If you’ve ever been frustrated with the way the opposite sex reacts to a problem you have shared with them, it helps to know there are innate differences in the way men and women handle stress.
Stress then, stress now
To understand these differences, we have to first examine the initial purpose of stress. Whatever benefit stress may once have offered has mostly disappeared. Primitive man relied on his body’s system to gear-up for flight or fight. When he was threatened, his adrenal system started pumping furiously and he used every bit of the magical substance to save his hide.
But today anxieties are different: modern man deals mostly with emotional stresses instead of physical ones, though his body cannot discern the difference. Modern social protocol makes it inappropriate for us to fight or run away from worrisome circumstances. So while the adrenal system keeps on pumping for our lives, our minds instruct us to keep cool.
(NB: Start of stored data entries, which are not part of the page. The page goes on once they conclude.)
Lemma style_ops_named (s : Span) (a z : Z) (n : str) (r : Request) :
  In r (style_ops s) -> named_style_over a z r = Some n ->
  a = start s /\ heading_style (kind (block s)) = Some n.
Proof.
  unfold style_ops, style_step; cbv beta iota zeta.
  destruct (kind (block s)); simpl; try easy;
    intros [<-|[]]; simpl; try easy;
    destruct (start s =? a) eqn:Ea; simpl; try easy;
    destruct (end_ s =? z); simpl; try easy;
    intros [= <-]; (split; [lia|reflexivity]).
Qed.

Lemma list_ops_not_named (s : Span) (a z : Z) (r : Request) :
  In r (list_ops s) -> named_style_over a z r = None.
Proof.
  unfold list_ops, list_step; cbv beta iota zeta.
  destruct (kind (block s)); simpl; try easy;
    destruct (level (block s) >? 0); simpl;
    intros H; repeat destruct H as [<-|H]; try easy; simpl;
    match goal with |- (if ?c then _ else _) = _ => now destruct c end.
Qed.

Lemma mention_ops_not_named (s : Span) (a z : Z) (r : Request) :
  In r (mention_ops isalnum s) -> named_style_over a z r = None.
Proof.
  rewrite mention_ops_matches, in_map_iff. now intros (m & <- & _).
Qed.

(** X5.  The request list sets a named style on the range of a block's
    span exactly when the block is a heading, and the style is then
    HEADING_1, HEADING_2 or HEADING_3 after the block's kind: no other
    block is given a named style. *)
Theorem named_style_iff_heading (blocks : list Block) (s : Span) (n : str) :
  In s (spans (layout blocks)) ->
  (exists r, In r (build_requests isalnum blocks) /\
             named_style_over (start s) (end_ s) r = Some n)
  <-> heading_style (kind (block s)) = Some n.
Proof.
  intros Hs. split.
  - intros (r & Hr & Hn). apply in_build_requests in Hr.
    destruct Hr as [->|(s' & Hs' & [H|[H|H]])].
    + discriminate.
    + destruct (@style_ops_named s' _ _ n r H Hn) as (Ea & Hk).
      rewrite spans_layout in Hs, Hs'.
      assert (s = s') by (eapply spans_from_start_inj; eauto).
      now subst s'.
    + now rewrite (@list_ops_not_named s' (start s) (end_ s) r H) in Hn.
    + now rewrite (@mention_ops_not_named s' (start s) (end_ s) r H) in Hn.
  - intros Hk.
    exists (_paragraph_style_request (start s) (end_ s) (Some n) None). split.
    + apply in_build_requests. right. exists s. split; [assumption|]. left.
      unfold style_ops, style_step.
      destruct (kind (block s)); simpl in Hk; try discriminate;
        injection Hk as <-; now left.
    + destruct (kind (block s)); simpl in Hk; try discriminate;
        injection Hk as <-; simpl; now rewrite !Z.eqb_refl.
Qed.

End HeadingStyles.

Lemma named_style_iff_heading_witness :
  exists r, In r (build_requests ascii_alnum sample_blocks) /\
            named_style_over 13 19 r = Some (lit "HEADING_1").
Proof.
  apply (named_style_iff_heading ascii_alnum sample_blocks
           (mkSpan (Block_kt KH1 (lit "Title")) 13 19) (lit "HEADING_1")).
  - right; left; reflexivity.
  - reflexivity.
Defined.

(** ** The matches of the mention pattern *)

Lemma lstrip_with_idem (p : char -> bool) (s : str) :
  lstrip_with p (lstrip_with p s) = lstrip_with p s.
Proof.
  pose proof (lstrip_with_head p s) as H.
  destruct (lstrip_with p s) as [|c t]; [reflexivity|].
  simpl. now rewrite H.
Qed.

Section Mentions.

Variable isalnum : char -> bool.

Local Open Scope Z_scope.

(** A match found in [s], the text from offset [pos] on: where the text
    splits around it. *)
Lemma finditer_from_mention (s : str) :
  forall (pos : Z) (skip : nat) (a z : Z),
  In (a, z) (finditer_from (MENTION_RE isalnum) pos skip s) ->
  exists pre w rest,
    s = pre ++ ch "@" :: w ++ rest /\
    Z.of_nat skip <= len pre /\
    a = pos + len pre /\ z = a + 1 + len w /\
    w <> [] /\ forallb (is_word isalnum) w = true /\
    lstrip_with (is_word isalnum) rest = rest.
Proof.
  induction s as [|c s IH]; intros pos skip a z H.
  - simpl in H. now destruct skip.
  - cbn [finditer_from] in H. destruct skip as [|k].
    + rewrite mention_match in H.
      assert (Later : forall n,
                In (a, z) (finditer_from (MENTION_RE isalnum) (pos + 1) n s) ->
                exists pre w rest,
                  c :: s = pre ++ ch "@" :: w ++ rest /\
                  Z.of_nat 0 <= len pre /\
                  a = pos + len pre /\ z = a + 1 + len w /\
                  w <> [] /\ forallb (is_word isalnum) w = true /\
                  lstrip_with (is_word isalnum) rest = rest).
      { intros n Hn. destruct (IH _ _ _ _ Hn) as (pre & w & rest & -> & _ & -> & Hz & Hw).
        exists (c :: pre), w, rest. unfold len in *. simpl length.
        repeat split; try apply Hw; try lia. }
      destruct s as [|c2 rest0]; [now apply (Later 0%nat)|].
      destruct ((c =? ch "@")%N && is_word isalnum c2)%bool eqn:Hc;
        [|now apply (Later 0%nat)].
      destruct H as [H|H]; [|now apply Later in H].
      apply andb_prop in Hc as [Hat Hw2]. apply N.eqb_eq in Hat. subst c.
      destruct (lstrip_with_split (is_word isalnum) rest0) as (w' & E & Hw').
      assert (Hlen : length rest0
                     = (length w' + length (lstrip_with (is_word isalnum) rest0))%nat).
      { rewrite E at 1. apply length_app. }
      assert (Ha : a = pos) by congruence.
      assert (Hz : z = pos + Z.of_nat (length (ch "@" :: c2 :: rest0)
                                       - length (lstrip_with (is_word isalnum) rest0)))
        by congruence.
      clear H Later IH.
      exists [], (c2 :: w'), (lstrip_with (is_word isalnum) rest0).
      split; [simpl; now rewrite <- E|].
      split; [unfold len; simpl; lia|].
      split; [unfold len; simpl; lia|].
      split; [rewrite Hz, Ha; unfold len; simpl length; lia|].
      split; [discriminate|].
      split; [simpl; now rewrite Hw2, Hw'|].
      apply lstrip_with_idem.
    + destruct (IH _ _ _ _ H) as (pre & w & rest & -> & Hk & -> & Hz & Hw).
      exists (c :: pre), w, rest. unfold len in *. simpl length.
      repeat split; try apply Hw; try lia.
Qed.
Three stress hormones are involved in the flight or fight syndrome: Cortisol, Epinephrine, and Oxytocin. Cortisol and Epinephrine lower immunities and raise blood pressure. Oxytocin softens the reaction of Cortisol and Epinephrine by relaxing the emotions. Men release less Oxytocin than women, and therefore, have a stronger reaction from both Cortisol and Epinephrine.
Because of the increase of Oxytocin and the reproductive hormones, such as Estrogen, women are tenderized to nurture and reach out to others in an effort to both protect themselves and their young. Women are about relationships. In fact, their self-esteem and identity are both dependent upon their feelings of adequacy in relationships.
Men, on the other hand, are problem solvers. They compartmentalize and repress their emotions to either fight or run away. Males are invested in performance and competition. They instinctively don’t pick up many social cues and innately view eye contact as a challenge. So when your male companion says, “I didn’t know you were angry,” even though you didn’t look at him all day because you were upset with him, he may be telling the truth.